My subsequent questions, you probably noticed, fought back against the idea that multiguilding is a problem. That’s because I’ve been a guild leader for a very long time, from hardcore to casual, and I’ve seen how strict and inflexible lines between guilds can actually cause massive rifts in communities and friendships, outstripping their potential for stickiness or society-building, and I’ve seen how blurring the lines, making the unit of play smaller teams or even larger factions or player cities, brings people together in ways structured, hierarchical guilds do not. Making people choose between my guild and somebody else’s was a friendship mistake, one I’d rather not be forced to make again.

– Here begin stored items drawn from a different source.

(* ===== verification/VideoService.v ===== *)
(** * The video service

    [src/server/video_service.rs] in a build for Windows with the hardware codecs: a thread
    for every display and camera that is watched takes frames from a capturer, has them
    encoded, sends them to the subscribers of its hub ([ServiceHub]) and waits until they
    have arrived.

    The thread shares its statics with the rest of the program.  What the others do is a
    [schedule]: a list of batches of events, of which one takes effect whenever the thread
    takes time ([interfere]), and one at a time while it waits for the subscribers. *)

From S2P Require Import Prelude F32 VideoQos ServiceHub CodecChoice ServerCore DisplayService.
#[local] Open Scope Z_scope.

(* src/src/server/video_service.rs:63-63 OPTION_REFRESH *)
Definition OPTION_REFRESH : string := "refresh".
Definition PRIVACY_MODE_IMPL_WIN_MAG : string := "privacy_mode_impl_mag".
Definition INVALID_PRIVACY_MODE_CONN_ID : Z := 0.
(* src/libs/scrap/src/common/codec.rs:48-48 ENCODE_NEED_SWITCH *)
Definition ENCODE_NEED_SWITCH : string := "ENCODE_NEED_SWITCH".

(* src/src/server/video_service.rs:195-199 VideoSource *)
Inductive VideoSource : Type := Monitor | Camera.

#[export] Instance VideoSource_eq_dec : EqDecision VideoSource.
Proof. solve_decision. Defined.

(* src/src/server/video_service.rs:209-211 VideoSource::is_monitor *)
Definition is_monitor (s : VideoSource) : bool := bool_decide (s = Monitor).

(** A buffer of pixels with its stride, or a texture and its rotation. *)
(* src/libs/scrap/src/common/mod.rs:176-179 Frame *)
Inductive Frame : Type :=
| PixelBuffer (data : bytes) (w h : Z) (stride : list Z)
| Texture (texture : Z) (rotation : Z).

(* src/libs/scrap/src/common/mod.rs:183-188 Frame::valid *)
Definition frame_valid (f : Frame) : bool :=
  match f with
  | PixelBuffer data _ _ _ => negb (bool_decide (data = []))
  | Texture t _ => negb (t =? 0)
  end.

(* src/libs/scrap/src/common/mod.rs:206-209 EncodeInput *)
Inductive EncodeInput : Type := YUV (data : bytes) | InTexture (texture rotation : Z).

(** What a capturer fails with. *)
Inductive capture_error : Type := WouldBlock | CaptureFailed (e : string).

(** An encoder of [scrap] ([EncoderApi]) with frames [F]; the clearing of the codecs
    ([disable]) acts on the machine. *)
(* src/libs/scrap/src/common/codec.rs:60-83 EncoderApi *)
Class EncoderApi (E F : Type) := {
  new_encoder : EncoderCfg -> Z * Z -> f32 -> option Z -> bool -> result string E;
  encode_to_message : EncodeInput -> Z -> E -> result string F * E;
  to_yuv : Frame -> E -> result string bytes;    (** [convert_to_yuv] with its [yuvfmt] *)
  input_texture : E -> bool;
  set_quality : f32 -> E -> result string unit * E;
  enc_bitrate : E -> Z;
  enc_support_changing_quality : E -> bool;
  latency_free : E -> bool;
  is_hardware : E -> bool;
  disable : E -> Machine -> Machine;
}.

(** A capturer of [scrap]. *)
(* src/libs/scrap/src/common/mod.rs:129-144 TraitCapturer *)
Class TraitCapturer (C : Type) := {
  capture : Z -> C -> result capture_error Frame * C;
  is_gdi : C -> bool;
  set_gdi : C -> C;
  adapter : C -> Z;
  set_output_texture : bool -> C -> C;
}.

But in retrospect, I think I was asking the wrong questions in that interview. I’m not concerned about multiguilding causing a decline in “viability and attractiveness of guilds” because I no longer care about the presumed sanctity of traditional MMO guilds in the first place. In fact, in the modern era, I don’t think traditional guilds serve the vast majority of gamers anymore. I am beginning to suspect we don’t actually need formal guilds. I care about guilds’ impact on MMOs, not about guilds. I care about friendships and communities, I care about the people in my core circle – not ephemeral, self-serving, studio-leverageable power structures. Let them decline, if that’s what gamers actually want, and let them be replaced by something that actually fits our lives, whether it’s with the dreaded multiguilding or CU’s own mini-guild-Warbands. Without the formal mechanics of guilds, similar would still form organically, as any day-one Ultima Online player can tell you – no mechanical intervention required, and the community went on just fine.